The following factors contributed to the results for the first quarter of 2002.

o    Comparable worldwide funeral revenues increased 0.9% in 2002 compared to
     2001 related to increases in the number of funeral services performed
     period over period and the average revenue per funeral service. Total
     worldwide funeral services performed were below the same period in the
     prior year as a result of dispositions and joint ventures completed by the
     Company, both domestically and internationally.

o    Comparable cemetery revenues decreased 7.2% in the first quarter of 2002
     compared to the same period in 2001 as a result of anticipated lower
     revenues recognized in North America from the completion of cemetery
     development projects and reductions in changes in estimates of deferred
     cemetery contract revenues.

o    The Company experienced a negative effect of foreign currency translation
     of approximately $10,400 on revenues and approximately $1,300 on gross
     profits in the first quarter of 2002 compared to the first quarter of 2001.

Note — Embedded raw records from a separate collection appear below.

(* ===== verification/NetipText.v ===== *)
(** * Addresses and their text

    Every address [ParseAddr] reads is printed by [AddrString] to a text that reads
    as that address: the texts the program compares, such as the keys of the rate
    limits, stand for addresses one to one. *)

From S2P Require Import Prelude GoStrings Netip.
From Stdlib Require Import Ascii.
#[local] Open Scope Z_scope.

(** ** The addresses that can be read *)

Definition addr_ok (a : Addr) : Prop :=
  match a with V4 b => 0 <= b < 2 ^ 32 | V6 b _ => 0 <= b < 2 ^ 128 end.

Definition group_ok (g : Z) : Prop := 0 <= g < 2 ^ 16.

Lemma hexdigit_range a d : hexdigit a = Some d -> 0 <= d < 16.
Proof. unfold hexdigit, is_digit. intros H. repeat case_match; simplify_eq; lia. Qed.

Lemma hex_run_range acc n s acc' n' rest :
  hex_run acc n s = (acc', n', rest) -> 0 <= n -> 0 <= acc < 16 ^ n -> n <= n' /\ 0 <= acc' < 16 ^ n'.
Proof.
  revert acc n. induction s as [|a s IH]; intros acc n; cbn [hex_run]; [intros [= <- <- <-]; lia|].
  destruct (hexdigit a) as [d|] eqn:E; [|intros [= <- <- <-]; lia]. apply hexdigit_range in E. intros H Hn Hacc.
  destruct (IH _ _ H) as [H1 H2]; [lia|rewrite Z.pow_add_r by lia; lia|]. lia.
Qed.

Lemma octet_range s v : octet s = Some v -> 0 <= v <= 255.
Proof.
  assert (Hdec : forall s acc v, 0 <= acc -> decimal_from acc s = Some v -> 0 <= v).
  { clear. induction s as [|a s IH]; intros acc v Hacc; cbn [decimal_from]; [by intros [= <-]|].
    unfold digit, is_digit. destruct ((48 <=? code a) && (code a <=? 57)) eqn:E; [|done].
    apply IH. apply andb_true_iff in E. lia. }
  unfold octet, plain_decimal, decimal. intros H. repeat case_match; simplify_eq;
    (split; [by eapply (Hdec _ 0)|lia]).
Qed.

Lemma parse4_range s v : parse4 s = Some v -> 0 <= v < 2 ^ 32.
Proof.
  unfold parse4. intros H. repeat case_match; simplify_eq.
  repeat match goal with E : octet _ = Some _ |- _ => apply octet_range in E end. lia.
Qed.

(** The groups read number at most eight, sixteen bits each. *)
Lemma parse6_groups_ok fuel groups e s gs e' :
  parse6_groups fuel groups e s = Some (gs, e') -> Forall group_ok groups -> (length groups + fuel <= 8)%nat ->
  Forall group_ok gs /\ (length gs <= 8)%nat.
Proof.
  revert groups e s. induction fuel as [|fuel IH]; intros groups e s; cbn [parse6_groups].
  { destruct s; [intros [= <- <-]; split; [done|lia]|done]. }
  destruct (hex_run 0 0 s) as [[acc n] rest] eqn:Er. apply hex_run_range in Er as [Hn Hacc]; [|lia..].
  destruct ((n =? 0) || (4 <? n)) eqn:En; [done|]. apply orb_false_iff in En as [_ Hn4%Z.ltb_ge].
  assert (Hg : group_ok acc).
  { unfold group_ok. assert (16 ^ n <= 16 ^ 4) by (apply Z.pow_le_mono_r; lia). lia. }
  intros H Hgs Hlen.
  assert (Hsnoc : Forall group_ok (groups ++ [acc])) by (apply Forall_app; auto).
  assert (Hl : length (groups ++ [acc]) = S (length groups)) by (rewrite length_app; simpl; lia).
  assert (Hrec : forall e s, parse6_groups fuel (groups ++ [acc]) e s = Some (gs, e') -> Forall group_ok gs /\ (length gs <= 8)%nat)
    by (intros ? ? Hp; eapply IH; [exact Hp|done|lia]).
  clear IH. destruct rest as [|c rest]; [simplify_eq; split; [done|lia]|].
  destruct c as [[] [] [] [] [] [] [] []]; try done.
  - destruct (_ || _) eqn:Ei; [done|]. apply orb_false_iff in Ei as [_ Hi%Nat.ltb_ge].
    destruct (parse4 s) as [v|] eqn:E4; [|done]. simplify_eq. apply parse4_range in E4.
    split; [|rewrite length_app; simpl; lia]. apply Forall_app. split; [done|].
    repeat constructor; unfold group_ok; [rewrite Z.shiftr_div_pow2 by lia; Z.div_mod_to_equations; lia..| |];
      change 65535 with (Z.ones 16); rewrite Z.land_ones by lia; apply Z.mod_pos_bound; lia.
  - destruct rest as [|c rest]; [done|]. destruct c as [[] [] [] [] [] [] [] []]; try by eapply Hrec.
    destruct e; [done|]. destruct rest; [simplify_eq; split; [done|lia]|by eapply Hrec].
Qed.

                                       21


Funeral

<Table>
<Caption>
                                                       COMPARABLE FUNERAL SERVICES PERFORMED
                                           --------------------------------------------------------------
                                              North                            Other
Three months ended March 31,                 America          Europe          Foreign           Total
                                           ------------     ------------    ------------     ------------
                                                                                   
2002..................................        76,038           37,960             947          114,945
2001..................................        75,994           36,780           1,019          113,793
</Table>

     Comparable North America funeral revenues increased 0.6% in the first
quarter of 2002 as a result of increases in the number of funeral services
performed and the average revenue per funeral service. The comparable average
revenue per funeral service was $3,989 in the first quarter of 2002 compared to
$3,960 in the first quarter of 2001 as a result of the revenue growth
initiatives such as Dignity Memorial(TM) package funeral plans.

     Comparable North America gross profit and margin percentage increased in
the first quarter of 2002 compared to the first quarter of 2001 as a result of
increases in revenues as well as improvements in cost rationalization programs
and operational leverage inherent in the Company's seamless funeral network.

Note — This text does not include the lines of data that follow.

(* ===== verification/ClientIP.v ===== *)
(** * The client's address (gateway/internal/clientip/clientip.go)

    [Resolver.Resolve] believes the X-Forwarded-For chain only as far as it was
    handed through trusted proxies. *)

From S2P Require Import Prelude GoStrings Header Http Netip NetipText.
From Stdlib Require Import Ascii.
#[local] Open Scope Z_scope.

(** ** Definitions *)

Record Resolver := mkResolver { trusted : list Prefix }.

(** The error of [Parse], with the entry it names. *)
Inductive clientip_error := invalidTrustedProxy (entry : string).

(** One entry of the list, as [Parse] reads it. *)
Definition parse_entry (entry : string) : result clientip_error (option Prefix) :=
  let entry := TrimSpace entry in
  if String.eqb entry "" then Ok None
  else match ParsePrefix entry with
  | Some prefix => Ok (Some (Masked prefix))
  | None =>
      match ParseAddr entry with
      | None => Err (invalidTrustedProxy entry)
      | Some addr => Ok (Some (PrefixFrom addr (BitLen addr)))
      end
  end.

Fixpoint parse_entries (entries : list string) (r : list Prefix) : result clientip_error (list Prefix) :=
  match entries with
  | [] => Ok r
  | entry :: entries =>
      let? p := parse_entry entry in
      parse_entries entries (match p with Some p => r ++ [p] | None => r end)
  end.

Definition Parse (list : string) : result clientip_error Resolver :=
  let? r := parse_entries (Split "," list) [] in Ok (mkResolver r).

Definition isTrusted (res : Resolver) (addr : Addr) : bool :=
  let addr := Unmap addr in
  existsb (fun prefix => Contains prefix addr) (trusted res).

Definition peerAddr (r : Request) : string :=
  match SplitHost (r_RemoteAddr r) with
  | None => r_RemoteAddr r
  | Some host => host
  end.

Definition forwardedFor (r : Request) : list string :=
  value ← Values (r_Header r) "X-Forwarded-For";
  base.filter (fun hop => hop <> ""%string) (TrimSpace <$> Split "," value).

(** The loop of [Resolve], from the last hop to the first; [client] is the last
    good hop. *)
Fixpoint walk (res : Resolver) (hops : list string) (client : string) : string :=
  match hops with
  | [] => client
  | h :: hops =>
      match ParseAddr h with
      | None => client
      | Some hop =>
          let client := AddrString (Unmap hop) in
          if negb (isTrusted res hop) then client else walk res hops client
      end
  end.

(** [None] is the nil resolver. *)
Definition Resolve (res : option Resolver) (r : Request) : string :=
  let peer := peerAddr r in
  match res with
  | None => peer
  | Some res =>
      match trusted res with
      | [] => peer
      | _ =>
          match ParseAddr peer with
          | None => peer
          | Some addr =>
              if negb (isTrusted res addr) then peer
              else walk res (rev (forwardedFor r)) peer
          end
      end
  end.

Definition Middleware (res : option Resolver) (next : Handler) : Handler := fun w r =>
  let ctx := with_clientIP (Resolve res r) (r_ctx r) in
  next w (WithContext ctx r).

Definition FromRequest (r : Request) : string :=
  match ctx_clientIP (r_ctx r) with
  | Some ip => if String.eqb ip "" then peerAddr r else ip
  | None => peerAddr r
  end.

(** ** Lemmas *)

(** A hop the walk passes: an address of a trusted proxy. *)
Definition trusted_hop (res : Resolver) (h : string) : bool :=
  match ParseAddr h with
  | Some a => isTrusted res a
  | None => false
  end.

(** The textual form the walk reports a hop in. *)
Definition hop_string (h : string) : option string := AddrString ∘ Unmap <$> ParseAddr h.

(** The peer is a trusted proxy. *)
Definition trusted_peer (res : option Resolver) (r : Request) : bool :=
  match res with
  | Some res => trusted_hop res (peerAddr r)
  | None => false
  end.

Lemma Resolve_untrusted res r : trusted_peer res r = false -> Resolve res r = peerAddr r.
Proof.
  unfold Resolve, trusted_peer, trusted_hop. destruct res as [res|]; [|done].
  destruct (trusted res); [done|]. destruct (ParseAddr (peerAddr r)); [|done]. by intros ->.
Qed.

Lemma Resolve_trusted res r :
  trusted_peer (Some res) r = true ->
  Resolve (Some res) r = walk res (rev (forwardedFor r)) (peerAddr r).
Proof.
  unfold Resolve, trusted_peer, trusted_hop. destruct (ParseAddr (peerAddr r)) as [a|] eqn:E; [|done].
  destruct (trusted res) as [|p ps] eqn:T.
  - unfold isTrusted. by rewrite T.
  - by intros ->.
Qed.

(** The walk passes a block of trusted hops, and its client becomes the last of
    them. *)
Lemma walk_trusted res l hops client :
  forallb (trusted_hop res) l = true ->
  walk res (l ++ hops) client = walk res hops (default client (last l ≫= hop_string)).
Proof.
  revert client. induction l as [|h l IH]; intros client; simpl; [done|].
  intros [Hh Hl]%andb_true_iff. unfold trusted_hop in Hh.
  destruct (ParseAddr h) as [a|] eqn:E; [|done]. rewrite Hh. simpl. rewrite IH by done.
  f_equal. destruct l as [|h' l]; simpl; [by unfold hop_string; rewrite E|].
  destruct (last (h' :: l)) as [z|] eqn:L; [|by apply last_None in L]. simpl.
  assert (Hz : trusted_hop res z = true).
  { rewrite forallb_forall in Hl. apply Hl, list_elem_of_In, last_Some_elem_of. done. }
  unfold hop_string, trusted_hop in *. by destruct (ParseAddr z).
Qed.

Lemma walk_stop res h hops client :
  trusted_hop res h = false -> walk res (h :: hops) client = default client (hop_string h).
Proof.
  unfold trusted_hop, hop_string. simpl. by destruct (ParseAddr h); simpl; [intros ->|].
Qed.

(** The trusted hops nearest to the gateway, farthest first, and the rest. *)
Lemma forwarded_split res hops :
  exists claimed l, hops = claimed ++ l /\ forallb (trusted_hop res) l = true /\
    (forall h, last claimed = Some h -> trusted_hop res h = false).
Proof.
  induction hops as [|h hops (c & l & -> & Hl & Hc)] using rev_ind; [by exists [], []|].
  destruct (trusted_hop res h) eqn:E.
  - exists c, (l ++ [h]). rewrite forallb_app. simpl. rewrite Hl, E. split; [|done].
    by rewrite app_assoc.
  - exists (c ++ l ++ [h]), []. split; [by rewrite app_nil_r, app_assoc|]. split; [done|].
    intros h'. rewrite app_assoc, last_snoc. by intros [= <-].
Qed.

Lemma walk_claims res l h rest rest' client :
  trusted_hop res h = false ->
  walk res (l ++ h :: rest) client = walk res (l ++ h :: rest') client.
Proof.
  intros Hh. revert client. induction l as [|x l IH]; intros client; simpl.
  - unfold trusted_hop in Hh. destruct (ParseAddr h); [|done]. by rewrite Hh.
  - destruct (ParseAddr x); [|done]. by destruct (isTrusted res a); simpl.
Qed.

Lemma hop_strings_trusted res l h :
  forallb (trusted_hop res) l = true -> head l = Some h -> is_Some (hop_string h).
Proof.
  destruct l; [done|]. intros [Hh _]%andb_true_iff [= ->]. unfold trusted_hop, hop_string in *.
  destruct (ParseAddr h); [eauto|done].
Qed.

Lemma forallb_rev {A} (f : A -> bool) l : forallb f (rev l) = forallb f l.
Proof.
  induction l as [|x l IH]; simpl; [done|]. rewrite forallb_app, IH. simpl.
  by rewrite andb_true_r, andb_comm.
Qed.

Lemma last_rev {A} (l : list A) : last (rev l) = head l.
Proof. destruct l as [|x l]; simpl; [done|]. by rewrite last_snoc. Qed.

(** The client of a request that came through trusted proxies: the hop the farthest
    of them saw, which is an address and not itself a trusted proxy. *)
Definition client_hop (res : Resolver) (r : Request) (a : Addr) : Prop :=
  trusted_peer (Some res) r = true /\
  exists claimed h l, forwardedFor r = claimed ++ h :: l /\ forallb (trusted_hop res) l = true /\
    trusted_hop res h = false /\ ParseAddr h = Some a.

Lemma Resolve_client_hop res r a :
  client_hop res r a -> Resolve (Some res) r = AddrString (Unmap a) /\ addr_ok (Unmap a).
Proof.
  intros (Hp & claimed & h & l & Hf & Hl & Hh & Ha). split; [|by eapply Unmap_ok, ParseAddr_ok].
  rewrite Resolve_trusted, Hf, rev_app_distr by done. cbn [rev]. rewrite <- app_assoc, walk_trusted by (by rewrite forallb_rev).
  cbn [app]. rewrite walk_stop by done. unfold hop_string. by rewrite Ha.
Qed.

(** The address [Middleware] leaves for the handlers behind it. *)
Lemma FromRequest_client_hop res r a :
  client_hop res r a ->
  FromRequest (WithContext (with_clientIP (Resolve (Some res) r) (r_ctx r)) r) = AddrString (Unmap a) /\
  ParseAddr (AddrString (Unmap a)) = Some (Unmap a).
Proof.
  intros [Hr Ha]%Resolve_client_hop. apply ParseAddr_AddrString in Ha. split; [|done].
  unfold FromRequest, with_clientIP. cbn [ctx_clientIP r_ctx WithContext]. rewrite Hr.
  destruct (String.eqb_spec (AddrString (Unmap a)) "") as [E|]; [by rewrite E in Ha|done].
Qed.

(** ** Properties *)

(** Resolve, on every branch. A request from a peer that is not a trusted proxy
    is the peer's. From a trusted one, let [l] be the hops nearest to the gateway
    that are all trusted proxies: if the chain ends there the client is the
    leftmost of them; otherwise it is the hop before them if that is an address,
    and the last good hop if it is not. *)
Theorem Resolve_spec res r claimed l :
  forwardedFor r = claimed ++ l ->
  forallb (trusted_hop res) l = true ->
  (forall h, last claimed = Some h -> trusted_hop res h = false) ->
  Resolve (Some res) r =
    if trusted_peer (Some res) r
    then default (default (peerAddr r) (head l ≫= hop_string)) (last claimed ≫= hop_string)
    else peerAddr r.
Proof.
  intros Hf Hl Hc. destruct (trusted_peer (Some res) r) eqn:Hp; [|by apply Resolve_untrusted].
  rewrite Resolve_trusted, Hf, rev_app_distr, walk_trusted, last_rev by (done || by rewrite forallb_rev).
  destruct claimed as [|h claimed _] using rev_ind; [done|].
  rewrite rev_app_distr. simpl. rewrite last_snoc in *. by apply walk_stop, Hc.
Qed.

(** C22. A client is known by its address, and by nothing it claims. Of a request that
    came through trusted proxies the handlers behind the middleware see a text that
    reads back as the address the farthest of those proxies saw, an IPv4-mapped one
    unmapped, whatever stood to its left in the header; and two such requests show
    the same text, and so share rate limits, exactly when their clients have the same
    address, however differently their proxies wrote it. *)
Theorem clients_identified res r r' a a' :
  client_hop res r a -> client_hop res r' a' ->
  exists seen seen',
    (forall next w, Middleware (Some res) next w r = next w seen) /\
    (forall next w, Middleware (Some res) next w r' = next w seen') /\
    ParseAddr (FromRequest seen) = Some (Unmap a) /\
    (FromRequest seen = FromRequest seen' <-> Unmap a = Unmap a').
Proof.
  intros Ha Ha'. do 2 eexists. split; [reflexivity|]. split; [reflexivity|].
  destruct (FromRequest_client_hop res r a Ha) as [-> Hp], (FromRequest_client_hop res r' a' Ha') as [-> Hp'].
  split; [done|]. split; [|congruence]. intros H. rewrite H in Hp. congruence.
Qed.

(** What a client claims cannot change what it is taken for: whatever stands to
    the left of a hop that is not a trusted proxy, in however many header lines,
    the resolved address is the same. *)
Theorem Resolve_claims_ignored res r r' claimed claimed' h l :
  trusted_hop res h = false ->
  forwardedFor r = claimed ++ h :: l -> forwardedFor r' = claimed' ++ h :: l ->
  r_RemoteAddr r = r_RemoteAddr r' ->
  Resolve (Some res) r = Resolve (Some res) r'.
Proof.
  intros Hh Hr Hr' Hpeer.
  assert (Hp : peerAddr r = peerAddr r') by (unfold peerAddr; by rewrite Hpeer).
  destruct (trusted_peer (Some res) r) eqn:Ht.
  - assert (Ht' : trusted_peer (Some res) r' = true) by (simpl in *; by rewrite <- Hp).
    rewrite !Resolve_trusted, Hr, Hr', Hp by done. rewrite !rev_app_distr. simpl.
    rewrite <- !app_assoc. by apply walk_claims.
  - rewrite !Resolve_untrusted; [done| |done]. simpl in *. by rewrite <- Hp.
Qed.

(** An IPv4-mapped prefix holds no address [isTrusted] can ask about, since it
    unmaps the address first. *)
Lemma mapped_prefix_empty p a :
  Is4In6 (p_addr p) = true -> 96 <= p_bits p <= 128 -> Contains p (Unmap a) = false.
Proof.
  destruct p as [[b|b z] n]; [done|]. cbn [p_addr p_bits Is4In6]. intros Hm%Z.eqb_eq Hn.
  unfold Contains. cbn [p_addr p_bits BitLen bits_of].
  destruct (Unmap a) as [x|x zx] eqn:Ha; cbn [BitLen bits_of]; [by rewrite andb_false_r|].
  assert (Hx : Z.shiftr x 32 <> 65535).
  { unfold Unmap in Ha. destruct (Is4In6 a) eqn:E; [done|]. subst a. by apply Z.eqb_neq. }
  apply andb_false_iff. right. apply Z.eqb_neq. intros H0. apply Hx.
  assert (H1 : Z.shiftr (Z.lxor x b) 32 = 0).
  { replace 32 with ((128 - n) + (32 - (128 - n))) by lia.
    rewrite <- Z.shiftr_shiftr by lia. by rewrite H0, Z.shiftr_0_l. }
  rewrite Z.shiftr_lxor in H1. apply Z.lxor_eq in H1. by rewrite H1.
Qed.

(** A trusted-proxy list of IPv4-mapped addresses is accepted and trusts
    nothing: every request resolves to its direct peer. *)
Theorem mapped_entry_trusts_nothing res r :
  Forall (fun p => Is4In6 (p_addr p) = true /\ 96 <= p_bits p <= 128) (trusted res) ->
  Resolve (Some res) r = peerAddr r.
Proof.
  intros Hall. apply Resolve_untrusted. simpl. unfold trusted_hop.
  destruct (ParseAddr (peerAddr r)) as [a|]; [|done]. apply existsb_false.
  eapply Forall_impl; [exact Hall|]. intros p [Hm Hn]. by apply mapped_prefix_empty.
Qed.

     Comparable international funeral revenues, gross profit and margin
percentage increased in the first quarter of 2002 despite a negative impact from
foreign currency translations of approximately $7,000 on revenue and $1,100 on
gross profits. Increases in the number of funeral services performed, the
average revenue per funeral service and monument sales in France in the first
quarter of 2002 compared to the first quarter of 2001 attributed to this growth
internationally.

Cemetery

Comparable North America cemetery revenues, gross profit and margin percentage
decreased in the first quarter of 2002 compared to 2001 as a result of
reductions in changes in estimates of deferred cemetery contract revenues and
anticipated lower revenues from the completion of cemetery development projects.

     In 2001, the Company focused on increasing cash flows by reviewing
obligations to deliver cemetery merchandise and services to customers in order
to collect funds due from applicable cemetery trust funds. These initiatives
impacted revenues deferred with the implementation of SAB No. 101 on January 1,
2000. As a result of such initiatives, the change in estimate recognized on
revenue and gross profit in the first quarter of 2002 was $7,100 and $3,800,
respectively, compared to $13,600 and $10,100, respectively, in the first
quarter of 2001. The Company will continue to monitor these obligations to
deliver cemetery merchandise and services to customers, however, the impact
recognized in 2002 is expected to be below 2001 levels.

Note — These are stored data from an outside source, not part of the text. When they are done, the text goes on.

(* ===== verification/Metrics.v ===== *)
(** * Request metrics (gateway/internal/metrics/metrics.go)

    [Recorder.Wrap] and the status it reads off its [statusWriter], whose methods
    are in [Http]. The Prometheus vectors are third party: what the program tells
    them is an event. *)

From S2P Require Import Prelude GoInt GoFloat GoStrings Header Http ResponseHeaders.
From Stdlib Require Import Ascii.
#[local] Open Scope Z_scope.

(** ** Definitions *)

(** A Prometheus vector, by the name it is exposed under, and what a value of it is
    labelled with. *)
Record vec := mkVec {
  v_Name : string;
  v_Help : string;
  v_labels : list string
}.

Record Recorder := mkRecorder {
  registry : list vec;
  requests : vec;
  duration : vec
}.

Definition New : Recorder :=
  let requests := mkVec "dealer_http_requests_total" "Total requests handled per service, method and status code."
                    ["service"; "method"; "status"]%string in
  let duration := mkVec "dealer_http_request_duration_seconds" "Request duration in seconds per service and method."
                    ["service"; "method"]%string in
  mkRecorder [requests; duration] requests duration.

(** What [Recorder_Wrap] below labels its observations with; [WithLabelValues] panics
    unless there is a value for every label. *)
Definition duration_values (service : string) (req : Request) : list string := [service; r_Method req].
Definition requests_values (service : string) (req : Request) (status : Z) : list string :=
  [service; r_Method req; Itoa status].

(** The status of the outermost wrapper, which [Wrap] put there. *)
Definition recorded (w : rw) : Z :=
  match rw_wrappers w with
  | statusWriter status :: _ => status
  | _ => 200
  end.

Definition Recorder_Wrap (service : string) (next : Handler) : Handler := fun w req =>
  let* start := Now in
  let* sw := next (push (statusWriter 200) w) req in
  let* now := Now in
  emit (EvObserve service (r_Method req) (Seconds (Sub now start)));;
  emit (EvInc service (r_Method req) (Itoa (recorded sw)));;
  ret (pop sw).

(** [promhttp.HandlerFor], the handler that shows what a registry holds. *)
Class Promhttp := HandlerFor : list vec -> Handler.

Definition Recorder_Handler `{Promhttp} (r : Recorder) : Handler := HandlerFor (registry r).

(** ** Lemmas *)

(** The names registered differ, and the label values fit the labels. *)
Lemma New_consistent service req status :
  NoDup (v_Name <$> registry New) /\
  length (duration_values service req) = length (v_labels (duration New)) /\
  length (requests_values service req status) = length (v_labels (requests New)).
Proof. split_and!; [|done|done]. apply (bool_decide_unpack _). by vm_compute. Qed.

(** How far an exchange has come: nothing sent, only informational responses, or
    the final status out. *)
Inductive phase := Fresh | Informed | Sent.

Definition informational (code : Z) : bool := (100 <=? code) && (code <=? 199) && negb (code =? 101).

(** A handler that, as net/http asks, sends the final status once, and after
    informational responses sends it explicitly. *)
Definition step_phase (x : call) (ph : phase) : option phase :=
  match x with
  | CallHeader _ => Some ph
  | CallHijack => None
  | CallWriteHeader code =>
      match ph with
      | Sent => None
      | _ => Some (if informational code then Informed else Sent)
      end
  | CallWrite _ | CallFlush =>
      match ph with
      | Informed => None
      | _ => Some Sent
      end
  end.

Fixpoint phases (xs : list call) (ph : phase) : option phase :=
  match xs with
  | [] => Some ph
  | x :: xs => ph ← step_phase x ph; phases xs ph
  end.

(** The status the client gets when the handler returns: the one sent, or the 200
    the server sends for it. *)
Definition final_status (w : rw) : Z := default 200 (fst <$> c_sent (rw_conn w)).

Section metrics.
Context `{MapRange}.

(** The recorder's writer on a connection in a given phase. *)
Definition recording (ph : phase) (w : rw) : Prop :=
  exists status, rw_wrappers w = [statusWriter status] /\ c_hijacked (rw_conn w) = false /\
  match ph with
  | Fresh => status = 200 /\ c_sent (rw_conn w) = None
  | Informed => c_sent (rw_conn w) = None
  | Sent => fst <$> c_sent (rw_conn w) = Some status
  end.

Lemma conn_WriteHeader_final c code c' :
  c_hijacked c = false -> c_sent c = None -> conn_WriteHeader c code = Ret c' ->
  c_hijacked c' = false /\ fst <$> c_sent c' = if informational code then None else Some code.
Proof.
  unfold conn_WriteHeader, informational. intros -> ->.
  destruct ((code <? 100) || (999 <? code)) eqn:E; [done|].
  replace (100 <=? code) with true by lia. simpl.
  destruct ((code <=? 199) && negb (code =? 101)); by intros [= <-].
Qed.

Lemma conn_WriteHeader_sent c code c' x :
  c_hijacked c = false -> c_sent c = Some x -> conn_WriteHeader c code = Ret c' -> c' = c.
Proof. unfold conn_WriteHeader. intros -> ->. by intros [= ->]. Qed.

(** An implicit 200, unless the status is out. *)
Lemma conn_implicit c c' status :
  c_hijacked c = false ->
  (c_sent c = None /\ status = 200 \/ fst <$> c_sent c = Some status) ->
  conn_WriteHeader c 200 = Ret c' ->
  c_hijacked c' = false /\ fst <$> c_sent c' = Some status.
Proof.
  intros Hh [[Hs ->]|Hs] Hw.
  - by destruct (conn_WriteHeader_final c 200 c' Hh Hs Hw).
  - destruct (c_sent c) as [x|] eqn:E; [|done].
    rewrite (conn_WriteHeader_sent c 200 c' x Hh E Hw). by rewrite E.
Qed.

Lemma recording_step x ph ph' w w' :
  recording ph w -> step_phase x ph = Some ph' -> do_call x w = Ret w' -> recording ph' w'.
Proof.
  destruct w as [ws c]. intros (status & Hws & Hh & Hph). simpl in *. subst ws.
  assert (Himplicit : ph <> Informed -> c_sent c = None /\ status = 200 \/ fst <$> c_sent c = Some status)
    by (destruct ph; naive_solver).
  destruct x as [f|code|data| |]; simpl.
  - intros [= <-] [= <-]. exists status. by destruct ph.
  - unfold WriteHeader, on_rw. simpl. destruct (conn_WriteHeader c code) as [c'|] eqn:E; simpl; [|done].
    intros Hstep [= <-]. assert (Hs : c_sent c = None) by (destruct ph; naive_solver).
    destruct (conn_WriteHeader_final c code c' Hh Hs E) as [Hh' Hs']. exists code.
    destruct ph; simplify_eq/=; destruct (informational code); simpl; split_and!; try done;
      by destruct (c_sent c').
  - unfold Write, on_rw. simpl. unfold conn_Write. rewrite Hh.
    destruct (conn_WriteHeader c 200) as [c'|] eqn:E; simpl; [|done]. intros Hstep [= <-].
    destruct (conn_implicit c c' status Hh) as [Hh' Hs']; [|done|].
    + apply Himplicit. by intros ->.
    + exists status. destruct ph; simplify_eq/=; by split_and!.
  - unfold Flush, on_rw. simpl. unfold conn_Flush.
    destruct (conn_WriteHeader c 200) as [c'|] eqn:E; simpl; [|done]. intros Hstep [= <-].
    destruct (conn_implicit c c' status Hh) as [Hh' Hs']; [|done|].
    + apply Himplicit. by intros ->.
    + exists status. destruct ph; simplify_eq/=; by split_and!.
  - done.
Qed.

Lemma recording_run xs ph ph' w w' :
  recording ph w -> phases xs ph = Some ph' -> do_calls xs w = Ret w' -> recording ph' w'.
Proof.
  revert ph w. induction xs as [|x xs IH]; intros ph w Hrec; simpl.
  - intros [= <-] [= <-]. done.
  - destruct (step_phase x ph) as [ph1|] eqn:Es; simpl; [|done].
    destruct (do_call x w) as [w1|] eqn:Ec; simpl; [|done]. intros Hph Hrun.
    by eapply IH; [eapply recording_step| |].
Qed.

(** ** Properties *)

(** C28. The status counted is the status sent. For any handler that sends its final
    status once, and explicitly after informational responses, the counter of the
    service, the method and exactly the status the client got goes up by one, and
    the time the handler took is observed once. *)
Theorem metrics_status_sent service (handler : list call) next w req σ w1 σ1 ph :
  rw_wrappers w = [] -> c_sent (rw_conn w) = None -> c_hijacked (rw_conn w) = false ->
  phases handler Fresh = Some ph -> ph <> Informed ->
  do_calls handler (push (statusWriter 200) w) = Ret w1 ->
  next (push (statusWriter 200) w) req σ = (σ1, Ret w1) ->
  exists σ2, Recorder_Wrap service next w req σ = (σ2, Ret (pop w1)) /\
    w_events σ2 = w_events σ1 ++
      [EvObserve service (r_Method req) (Seconds (Sub (w_now σ1) (w_now σ)));
       EvInc service (r_Method req) (Itoa (final_status w1))].
Proof.
  intros Hws Hs Hh Hph Hne Hrun Hnext.
  assert (Hrec : recording ph w1).
  { eapply recording_run; [|done|done]. exists 200. simpl. by rewrite Hws. }
  destruct Hrec as (status & Hw1 & _ & Hst). unfold Recorder_Wrap.
  unfold bind at 1, Now, get. unfold bind at 1. rewrite Hnext. unfold bind, emit, modify. simpl.
  eexists. split; [done|]. simpl. rewrite <- app_assoc. unfold recorded, final_status. rewrite Hw1. simpl.
  repeat f_equal. destruct ph; [|done|by rewrite Hst]. destruct Hst as [-> ->]. done.
Qed.

(** A handler that panics is not counted at all. *)
Lemma panic_not_counted service next w req σ σ1 why :
  next (push (statusWriter 200) w) req σ = (σ1, Panic why) ->
  Recorder_Wrap service next w req σ = (σ1, Panic why).
Proof. intros Hn. unfold Recorder_Wrap, bind, Now, get. by rewrite Hn. Qed.

(** A second, superfluous status is recorded though the first was sent. *)
Lemma superfluous_status_recorded :
  exists w, do_calls [CallWriteHeader 200; CallWriteHeader 500] (mkRw [statusWriter 200] newConn) = Ret w /\
    recorded w = 500 /\ final_status w = 200.
Proof. by eexists. Qed.

End metrics.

     Preneed cemetery property revenues are recognized when development of the
property is completed and customer payments are at least 10% of the total
contract amount. Revenue and gross profit recognized in the first quarter of
2002 from cemetery development projects were expected to be below the first
quarter of 2001 due to the timing of completion of such projects. The Company
anticipates the level of completion of development projects to increase
throughout the remainder of 2002 and exceed completion levels in 2001.

     Comparable international cemetery revenue declined in the first quarter of
2002 compared to 2001 as a result of the negative effect of foreign currency
translation of approximately $3,400. In January 2002, the Argentine peso, which
was previously exchanged at a rate of one peso to one U.S. dollar, was converted
to a free floating currency. As a result, the Company's South America operations
have experienced significant adjustments in foreign currency translation.
Comparable international gross profit and margin percentage increased in the
first quarter of 2002 compared to 2001 as a result in improvements in the
Company's Chile operations.

Other Income and Expense

General and administrative expenses decreased $2,248 to $15,731 in the first
quarter of 2002 compared to the same quarter of 2001. The decrease is primarily
related to general corporate cost reduction and lower information technology
costs at the corporate level. Expressed as a percentage of revenue, general and
administrative expenses were 2.7% in the first quarter of both 2002 and 2001.

     Subsequent to March 31, 2002, the Company decided to implement new
information systems including a new North America point of sale system and an
upgraded general ledger system. As a result of this decision, the Company will
accelerate amortization of


                                       22

existing capitalized systems costs to reflect the estimated remaining useful
lives of these systems and begin to incur process engineering costs in the
second quarter of 2002. The Company expects this change to increase general and
administrative expenses on an annual basis $15,000 to $20,000 over the next 18
to 24 months from current levels, of which $2,000 to $5,000 will be cash costs.

     Interest expense decreased $17,420 or 28.6% to $43,386 in the first quarter
of 2002 compared to the first quarter of 2001. The decrease in interest expense
reflects the decline in the Company's long-term debt balance. For the three
months ended March 31, 2002, the average outstanding debt was $2,500,000
compared to $3,200,000 for the three months ended March 31, 2001.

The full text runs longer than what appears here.